▶ _Problem description_
Your answer should consist of every line in the records that holds "Text".

---------------

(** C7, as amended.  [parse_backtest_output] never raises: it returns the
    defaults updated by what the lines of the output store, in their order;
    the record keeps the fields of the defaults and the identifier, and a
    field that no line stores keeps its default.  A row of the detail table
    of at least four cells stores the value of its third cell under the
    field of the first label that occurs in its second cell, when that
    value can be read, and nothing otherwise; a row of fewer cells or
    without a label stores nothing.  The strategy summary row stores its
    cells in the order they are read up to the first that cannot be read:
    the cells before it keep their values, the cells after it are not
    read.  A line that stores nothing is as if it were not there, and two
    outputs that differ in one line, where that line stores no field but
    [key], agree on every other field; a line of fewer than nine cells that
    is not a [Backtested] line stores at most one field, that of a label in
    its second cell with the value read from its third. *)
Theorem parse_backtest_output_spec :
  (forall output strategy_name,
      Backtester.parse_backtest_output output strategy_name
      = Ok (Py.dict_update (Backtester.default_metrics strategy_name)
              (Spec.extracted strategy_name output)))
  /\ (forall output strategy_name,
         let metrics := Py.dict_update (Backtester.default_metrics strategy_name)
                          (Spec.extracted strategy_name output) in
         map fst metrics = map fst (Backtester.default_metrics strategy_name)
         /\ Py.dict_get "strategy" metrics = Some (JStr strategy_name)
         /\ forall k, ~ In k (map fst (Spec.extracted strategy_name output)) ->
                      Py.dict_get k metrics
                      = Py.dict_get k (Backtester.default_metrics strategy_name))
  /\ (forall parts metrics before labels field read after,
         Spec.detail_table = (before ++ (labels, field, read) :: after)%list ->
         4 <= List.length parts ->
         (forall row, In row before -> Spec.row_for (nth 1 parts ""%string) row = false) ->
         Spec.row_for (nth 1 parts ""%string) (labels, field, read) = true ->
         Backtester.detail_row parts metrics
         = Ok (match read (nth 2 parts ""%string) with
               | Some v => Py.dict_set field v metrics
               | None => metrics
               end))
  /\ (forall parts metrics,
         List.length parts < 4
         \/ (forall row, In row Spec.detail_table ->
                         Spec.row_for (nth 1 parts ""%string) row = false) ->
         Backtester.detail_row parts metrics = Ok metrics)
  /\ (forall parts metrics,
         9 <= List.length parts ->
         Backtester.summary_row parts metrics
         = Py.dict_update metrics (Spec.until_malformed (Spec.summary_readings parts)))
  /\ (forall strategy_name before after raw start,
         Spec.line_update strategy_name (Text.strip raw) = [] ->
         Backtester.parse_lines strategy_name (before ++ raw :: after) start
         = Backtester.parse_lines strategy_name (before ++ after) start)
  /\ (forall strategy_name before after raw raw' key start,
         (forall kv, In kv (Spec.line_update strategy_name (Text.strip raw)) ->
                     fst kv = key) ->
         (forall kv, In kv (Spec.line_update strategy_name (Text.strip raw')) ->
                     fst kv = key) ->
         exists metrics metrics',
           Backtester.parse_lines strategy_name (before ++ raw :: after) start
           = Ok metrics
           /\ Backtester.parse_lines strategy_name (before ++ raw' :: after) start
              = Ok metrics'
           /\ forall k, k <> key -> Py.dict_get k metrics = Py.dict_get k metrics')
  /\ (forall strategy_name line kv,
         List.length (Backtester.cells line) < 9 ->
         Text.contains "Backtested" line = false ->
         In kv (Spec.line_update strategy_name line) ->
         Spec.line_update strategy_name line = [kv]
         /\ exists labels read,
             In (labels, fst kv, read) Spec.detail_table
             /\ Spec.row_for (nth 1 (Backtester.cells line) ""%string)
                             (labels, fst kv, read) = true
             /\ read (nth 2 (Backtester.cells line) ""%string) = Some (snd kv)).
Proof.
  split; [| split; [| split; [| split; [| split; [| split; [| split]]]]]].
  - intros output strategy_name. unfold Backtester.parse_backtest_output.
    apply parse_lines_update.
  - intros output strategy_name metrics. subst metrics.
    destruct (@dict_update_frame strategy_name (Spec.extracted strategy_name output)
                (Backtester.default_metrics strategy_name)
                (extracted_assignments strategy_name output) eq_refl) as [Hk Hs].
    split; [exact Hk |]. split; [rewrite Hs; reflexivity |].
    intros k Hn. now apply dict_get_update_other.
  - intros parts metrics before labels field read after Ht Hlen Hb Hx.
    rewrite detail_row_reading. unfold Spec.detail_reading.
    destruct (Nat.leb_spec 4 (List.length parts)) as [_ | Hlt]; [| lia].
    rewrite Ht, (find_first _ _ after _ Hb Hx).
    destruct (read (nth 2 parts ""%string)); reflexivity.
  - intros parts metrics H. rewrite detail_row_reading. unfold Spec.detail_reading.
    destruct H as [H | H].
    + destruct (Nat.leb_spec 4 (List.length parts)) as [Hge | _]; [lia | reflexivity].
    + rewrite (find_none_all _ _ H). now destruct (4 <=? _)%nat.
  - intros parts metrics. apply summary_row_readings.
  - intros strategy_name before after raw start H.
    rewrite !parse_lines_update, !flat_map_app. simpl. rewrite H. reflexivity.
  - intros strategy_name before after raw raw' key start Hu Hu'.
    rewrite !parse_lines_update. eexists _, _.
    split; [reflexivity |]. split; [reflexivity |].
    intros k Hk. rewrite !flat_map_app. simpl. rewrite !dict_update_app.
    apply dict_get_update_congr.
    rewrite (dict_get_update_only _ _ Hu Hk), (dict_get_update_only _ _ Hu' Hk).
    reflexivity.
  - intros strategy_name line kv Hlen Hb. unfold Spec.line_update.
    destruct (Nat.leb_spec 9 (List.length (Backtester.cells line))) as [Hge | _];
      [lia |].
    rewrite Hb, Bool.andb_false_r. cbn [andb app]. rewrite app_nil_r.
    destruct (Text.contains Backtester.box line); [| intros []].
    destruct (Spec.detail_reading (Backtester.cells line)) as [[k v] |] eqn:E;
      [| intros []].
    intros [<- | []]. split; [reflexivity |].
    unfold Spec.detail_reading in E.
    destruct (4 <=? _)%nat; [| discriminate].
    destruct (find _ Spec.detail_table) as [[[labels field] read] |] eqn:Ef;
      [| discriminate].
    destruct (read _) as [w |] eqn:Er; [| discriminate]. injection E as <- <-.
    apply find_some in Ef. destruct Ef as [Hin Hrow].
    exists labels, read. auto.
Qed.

---------------

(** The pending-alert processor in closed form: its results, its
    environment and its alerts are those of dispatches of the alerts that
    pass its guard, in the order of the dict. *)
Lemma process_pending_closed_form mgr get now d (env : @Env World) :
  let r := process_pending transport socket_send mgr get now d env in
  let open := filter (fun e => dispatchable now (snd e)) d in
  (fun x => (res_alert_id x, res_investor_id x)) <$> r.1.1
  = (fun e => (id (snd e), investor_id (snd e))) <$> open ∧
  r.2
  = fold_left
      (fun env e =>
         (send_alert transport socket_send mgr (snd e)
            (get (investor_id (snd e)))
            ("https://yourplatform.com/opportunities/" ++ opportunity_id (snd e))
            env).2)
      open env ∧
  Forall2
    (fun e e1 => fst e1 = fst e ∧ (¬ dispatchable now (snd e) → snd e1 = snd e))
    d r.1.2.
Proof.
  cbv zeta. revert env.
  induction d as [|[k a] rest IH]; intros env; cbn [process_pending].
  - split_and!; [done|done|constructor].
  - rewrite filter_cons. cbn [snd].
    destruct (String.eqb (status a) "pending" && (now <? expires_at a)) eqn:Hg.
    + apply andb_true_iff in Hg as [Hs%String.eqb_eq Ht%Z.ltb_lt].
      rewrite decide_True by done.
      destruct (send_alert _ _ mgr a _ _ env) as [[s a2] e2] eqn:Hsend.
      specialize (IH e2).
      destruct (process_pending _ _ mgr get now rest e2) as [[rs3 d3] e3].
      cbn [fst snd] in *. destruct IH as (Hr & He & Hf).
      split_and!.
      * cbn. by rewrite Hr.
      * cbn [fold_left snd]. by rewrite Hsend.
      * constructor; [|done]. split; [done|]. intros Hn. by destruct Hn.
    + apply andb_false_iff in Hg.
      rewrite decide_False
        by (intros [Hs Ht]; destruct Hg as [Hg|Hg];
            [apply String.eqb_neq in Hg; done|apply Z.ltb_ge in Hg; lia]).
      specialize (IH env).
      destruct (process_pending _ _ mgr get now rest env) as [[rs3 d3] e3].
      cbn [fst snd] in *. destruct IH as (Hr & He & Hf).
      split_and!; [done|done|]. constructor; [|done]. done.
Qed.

---------------

▶ _Response to this exercise_
         Spec.line_update strategy_name (Text.strip raw) = [] ->
         (forall kv, In kv (Spec.line_update strategy_name (Text.strip raw)) ->
         (forall kv, In kv (Spec.line_update strategy_name (Text.strip raw')) ->
         Text.contains "Backtested" line = false ->
    destruct (Text.contains Backtester.box line); [| intros []].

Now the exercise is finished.